Former Love Island Producers Accuse Staff of Watching Cast Shower, Preventing Black Success on Show

Not to over-generalize, but TV and movie execs can be some of the scummiest people out there. It wasn’t that long ago that we lived through the Me Too movement, which sprang up because of sex-based crimes in Hollywood specifically.

And as much as we love reality TV, we know that things behind the scenes are rarely perfect. But the least we should be able to ask for is that nothing illegal happens. But the old adage proves itself true time and time again: absolute power corrupts absolutely.

History shows that white male executives, while not exclusively the perpetrators, will all too often abuse and mistreat their non-male and BIPOC counterparts. And in this instance, Love Island has proven history right once again.

Love Island’s despicable work environment

Court documents obtained by Radar Online reveal that Jasmine Crestwell and Alex Rinks, two former Love Island producers, are suing NBCUniversal, the parent company behind the show. They accuse fellow producers of race and gender discrimination, failure to prevent such, harassment, various forms of retaliation, and wrongful termination.

To bolster ratings for Season 4, NBCU brought in producers from the original UK show. But these producers had a history of racism and abusive practices. Crestwell and Rinks said they “immediately grew concerned by the show’s labor practices.”

For example, contestants were deprived of food and sleep for the sake of drama. “Producers further intentionally scheduled testimonial filming during food service, meaning Islanders were often pulled away from eating to film their testimonial segments; when they returned, food service was over.”
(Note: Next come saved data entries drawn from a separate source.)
(* ===== verification/Routes.v ===== *)
(** * Routes: requests, from the router to the answer

    [api/server.go], [api/handler_contract.go], the middleware of
    [api/middleware.go] around the handlers, the stream of [api/sse.go] and the
    life of the process in [cmd/server/main.go].  The router [chi] and the
    WebSocket library are third-party code: what they do is an argument, and
    what their documentation says of it a hypothesis where it is used. *)

From S2P Require Export Walk Server.

(** ** Requests and answers *)

(** What is outside the program when a request is served: clocks, random
    bytes, the order of the loop over the metrics and its window, and the
    bound for the shell and the consistency check, which have none in the
    code. *)
Record Outside : Type := mkOutside {
  o_now : Z; o_now' : Z; o_rnd : list byte; o_order : nat; o_window : WindowedStats; o_fuel : nat;
}.

(** What a handler sees of a request.  [in_messages] are the messages that
    come on the connection of a WebSocket, each with its time. *)
Record Input : Type := mkInput {
  in_query : Query;
  in_body : list byte;
  in_origin : list byte;
  in_host : list byte;
  in_messages : list (Z * list byte);
  in_outside : Outside;
}.

Record Request : Type := mkRequest { rq_method : string; rq_path : list byte; rq_input : Input }.

(** [Stream ch] is the response that the events of channel [ch] are written
    to; [Session] the messages written to a WebSocket; [Unfinished] a command
    that needs more turns than [o_fuel]. *)
Inductive Content : Type :=
  | JSONBody (r : Response)
  | PlainText (status : Z) (t : list byte)
  | NoBody (status : Z)
  | Stream (ch : nat)
  | Session (messages : list json)
  | Unfinished.

(** The dependencies of the server; its log is what [log.Print] is given. *)
Record AppServer : Type := mkServer { srv_sh : Shell; sseBus : SSEBus; srv_log : list json }.

Definition NewServer (fs : Filesystem) (store : xattrStore) : AppServer :=
  mkServer (NewShell fs store) NewSSEBus [].

(** Handlers work on the shell's session and the bus. *)
Definition App : Type := Shell * SSEBus.
Definition onShell {A} (m : M Shell A) : M App A := zoom fst (fun sh a => (sh, a.2)) m.

(** The parameters that [chi.URLParam] finds. *)
Definition Params : Type := list (list byte * list byte).
Fixpoint URLParam (name : string) (ps : Params) : list byte :=
  match ps with
  | [] => []
  | (n, v) :: ps => if bool_decide (n = str name) then v else URLParam name ps
  end.

Definition Handler : Type := Input -> Params -> M App Content.
Record RouteEntry : Type := mkRoute { rt_method : string; rt_pattern : string; rt_handler : Handler }.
The disgusting practices of Love Island producers

Crestwell also voiced concerns over Serenti Springs, one of the “few women of color” among the contestants. Producers allegedly called Serenti a “b*tch,” “dumb,” and “disgusting” Additionally, they were seemingly “repeatedly interrupting or obstructing her ability to forge connections with male cast members, thus sabotaging her chances on the show.”

Moreover, producers would comment on “video feeds of Islanders showering and having sex.” This is despite they “were instructed not to watch this footage.” One female producer was directed to look at a cast member’s chest with the male producer claiming the contestant’s “boob job” made her “boobs look too hard.”

But it doesn’t stop there. The suit also alleged Islander conditions were entirely unhealthy. “The villa was also unsanitary,” the suit read. “Islanders generally were restricted to specific portable toilets connected to their rooms. These toilets were rarely cleaned and often broken and unusable. Showers in the villa’s bathrooms were clogged and overflowing.” Maybe it isn’t just the actors who should go on strike.

Love Island USA continues this summer on Peacock.